8. Once the standards and the unknown sample have been added to the appropriate wells, seal the plate and incubate for 48hrs at 40C.Day 2: Reading the IL-2 ELISA assay 1. Aspirate wells and wash three times with 200µL per well of 1X PBS with 0.05% Tween 20 wash buffer using a multi-channel pipettor (T.A. will do this). 2. Add 100µL per well of detection antibody diluted in 1X Assay Diluent.

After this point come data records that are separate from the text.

(** * alicache reverse proxy: cache coordination, resumable download, eviction

    A shallow embedding of [alicache/revproxy/revproxy.py]: the fetch
    orchestrator [robust_get], the resumable downloader [robust_get_sync]
    and the periodic sweep [clean_cache], over an explicit model of the
    things the program talks to: a filesystem keyed by path, a clock, an
    HTTP backend and the Twisted log.

    Conventions.
    - Python floats holding times (seconds) are rationals [Q]; [int(x)] on
      them is truncation toward zero ([py_int]).
    - Python exceptions are values of [exn]; a call either returns or
      raises ([result]).
    - Every operating-system call can fail for reasons the path map does
      not show (permissions, read-only mounts, I/O errors): the world
      carries a table [fault] giving, per call and path, the errno it is
      refused with. Writing to a file that is open is never refused.
    - A coroutine runs against a schedule, a list of steps of the rest of
      the system; each suspension consumes one step, and a coroutine whose
      schedule is used up while it is suspended ends [Suspended]. A
      download handed to a thread is recorded in [spawned]; a caller that
      awaits it is suspended, and the thread has run [robust_get_sync] to
      its end when the caller is resumed.
    - Directories carry no timestamps. *)

From Stdlib Require Import ZArith QArith String Ascii List Lia.
From Stdlib.Strings Require Import Byte.
From stdpp Require Import base option list gmap strings.

Open Scope string_scope.
Lemma shr_shifted (m e n : Z) :
  0 <= m ->
  exists mrs, shr (shr_record_of_loc m loc_Exact) e n = (mrs, e + Z.max 0 n) /\
              shifted m (Z.max 0 n) mrs.
Proof.
  intros Hm.
  assert (H0 : shifted m 0 (shr_record_of_loc m loc_Exact)).
  { split; cbn; [rewrite Z.div_1_r; reflexivity | intros [H | H]; discriminate H]. }
  destruct n as [| p | p]; cbn [shr].
  - eexists; split; [f_equal; cbn; lia | exact H0].
  - eexists; split; [f_equal; lia |].
    rewrite iter_pos_nat. replace (Z.max 0 (Zpos p)) with (Z.of_nat (Pos.to_nat p)) by lia.
    apply shifted_iter; assumption.
  - eexists; split; [f_equal; cbn; lia | exact H0].
Qed.

Lemma Zdigits2_le (m k : Z) :
  0 <= m -> 0 <= k -> m < 2 ^ k -> Zdigits2 m <= k.
Proof.
  intros Hm Hk H. destruct m as [| p | p]; cbn [Zdigits2]; try lia.
  pose proof (digits2_pos_lower p) as L.
  assert (2 ^ (Zpos (digits2_pos p) - 1) < 2 ^ k) by lia.
  apply Z.pow_lt_mono_r_iff in H0; lia.
Qed.

Lemma fexp_le_0 (e : Z) : e <= 53 -> fexp prec emax e <= 0.
Proof. unfold fexp, emin, prec, emax. lia. Qed.

(** The first half of a rounding: a mantissa below [B * 2 ^ (- e)] is shifted
    to an exponent that is still at most 0. *)
Lemma shr_fexp_shifted (m e B : Z) :
  0 <= m -> e <= 0 -> 0 <= B < 2 ^ 53 -> m <= B * 2 ^ (- e) ->
  exists mrs k,
    shr_fexp prec emax m e loc_Exact = (mrs, e + k) /\
    0 <= k /\ e + k <= 0 /\ shifted m k mrs.
Proof.
  intros Hm He HB Hle. unfold shr_fexp.
  destruct (shr_shifted m e (fexp prec emax (Zdigits2 m + e) - e) Hm) as (mrs & Heq & Hs).
  exists mrs, (Z.max 0 (fexp prec emax (Zdigits2 m + e) - e)).
  split; [exact Heq |]. split; [lia |]. split; [| exact Hs].
  assert (Hd : Zdigits2 m <= 53 - e).
  { apply Zdigits2_le; try lia.
    replace (53 - e) with (53 + - e) by lia. rewrite Z.pow_add_r by lia.
    assert (0 < 2 ^ (- e)) by (apply Z.pow_pos_nonneg; lia). nia. }
  pose proof (fexp_le_0 (Zdigits2 m + e) ltac:(lia)). lia.
Qed.

Lemma round_nearest_even_cases (mrs : shr_record) :
  round_nearest_even (shr_m mrs) (loc_of_shr_record mrs) = shr_m mrs \/
  (round_nearest_even (shr_m mrs) (loc_of_shr_record mrs) = shr_m mrs + 1 /\
   shr_r mrs = true).
Proof.
  destruct mrs as [m [] []]; cbn; destruct (Z.even m); auto.
Qed.

(** A mantissa below [K * 2 ^ k], shifted by [k] and rounded to nearest,
    is not above [K]. *)
Lemma shifted_rounded_le (m k K : Z) (mrs : shr_record) :
  0 <= m -> 0 <= k -> m <= K * 2 ^ k -> shifted m k mrs ->
  0 <= shr_m mrs <= K /\
  0 <= round_nearest_even (shr_m mrs) (loc_of_shr_record mrs) <= K.
Proof.
  intros Hm Hk Hle [Hdiv Hinexact].
  assert (P : 0 < 2 ^ k) by (apply Z.pow_pos_nonneg; lia).
  assert (H0 : 0 <= m / 2 ^ k) by (apply Z.div_pos; lia).
  assert (H1 : m / 2 ^ k <= K).
  { apply Z.div_le_upper_bound; lia. }
  split; [lia |].
  destruct (round_nearest_even_cases mrs) as [-> | [-> Hr]]; [lia |].
  assert (Hne : m mod 2 ^ k <> 0) by auto.
  assert (m <> K * 2 ^ k).
  { intros ->. rewrite Z.mod_mul in Hne by lia. congruence. }
  assert (m / 2 ^ k < K) by (apply Z.div_lt_upper_bound; lia).
  lia.
Qed.

Lemma pow2_split (e k : Z) :
  0 <= k -> e + k <= 0 -> 2 ^ (- e) = 2 ^ (- (e + k)) * 2 ^ k.
Proof.
  intros Hk He. rewrite <- Z.pow_add_r by lia. f_equal. lia.
Qed.

(** Rounding to nearest does not cross an integer below 2^53: an exact
    value of at most [B] rounds to a float of at most [B]. *)
Lemma binary_round_aux_within (mx : positive) (ex B : Z) :
  0 <= B < 2 ^ 53 -> ex <= 0 -> Zpos mx <= B * 2 ^ (- ex) ->
  within B (binary_round_aux prec emax false (Zpos mx) ex loc_Exact).
Proof.
  intros HB Hex Hle. unfold binary_round_aux.
  destruct (shr_fexp_shifted (Zpos mx) ex B ltac:(lia) Hex HB Hle)
    as (mrs1 & k1 & -> & Hk1 & He1 & Hs1).
  rewrite (pow2_split ex k1 Hk1 He1), Z.mul_assoc in Hle.
  destruct (shifted_rounded_le _ _ _ _ (Pos2Z.is_nonneg mx) Hk1 Hle Hs1) as [_ Hm2].
  set (m2 := round_nearest_even (shr_m mrs1) (loc_of_shr_record mrs1)) in *.
  destruct (shr_fexp_shifted m2 (ex + k1) B (proj1 Hm2) He1 HB (proj2 Hm2))
    as (mrs2 & k2 & -> & Hk2 & He2 & Hs2).
  assert (Hle2 : m2 <= B * 2 ^ (- (ex + k1 + k2)) * 2 ^ k2).
  { rewrite <- Z.mul_assoc, <- (pow2_split (ex + k1) k2 Hk2 He2). lia. }
  destruct (shifted_rounded_le _ _ _ _ (proj1 Hm2) Hk2 Hle2 Hs2) as [Hm3 _].
  destruct (shr_m mrs2) as [| m3 | m3]; cbn [within]; try lia.
  replace (ex + k1 + k2 <=? emax - prec) with true
    by (symmetry; apply Z.leb_le; unfold emax, prec; lia).
  cbn [within]. lia.
Qed.

Lemma within_weaken (B B' : Z) (x : spec_float) :
  B <= B' -> within B x -> within B' x.
Proof.
  intros HB. destruct x as [s | s | | [] m e]; cbn; auto.
  intros [He Hm]. split; [exact He |].
  assert (0 < 2 ^ (- e)) by (apply Z.pow_pos_nonneg; lia). nia.
Qed.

Seal the plate and incubate at room temperature for 1 hour (T.A. will do this). 3. Aspirate wells and wash three times with 200µL per well of 1X PBS with 0.05% Tween 20 wash buffer using a multi-channel pipettor. 4. Add 100µL per well of Enzyme (Avidin-HRP) diluted in 1X Assay Diluent. Seal the plate and incubate at room temperature for 30 minutes. 5. Aspirate wells and wash three times with 200µL per well of 1X PBS with 0.05% Tween 20 wash buffer using a multi-channel pipettor 6. Add 100µL of substrate solution to each well. Seal the plate and incubate for 15 minutes at room temperature. 7. Add 50µL of stop solution to each well. 8. Read plate at 450nm. 9. Average the absorbance values of the triplicates for the standards and use these averages to create a standard curve with the concentration of IL-2 in pg/ml on the X axis and the average absorbance value on the Y axis. Include Y error bars.
10. Using the y equation from your standard curve, determine the concentration of IL-2 (pg/ml) in your unknown sample.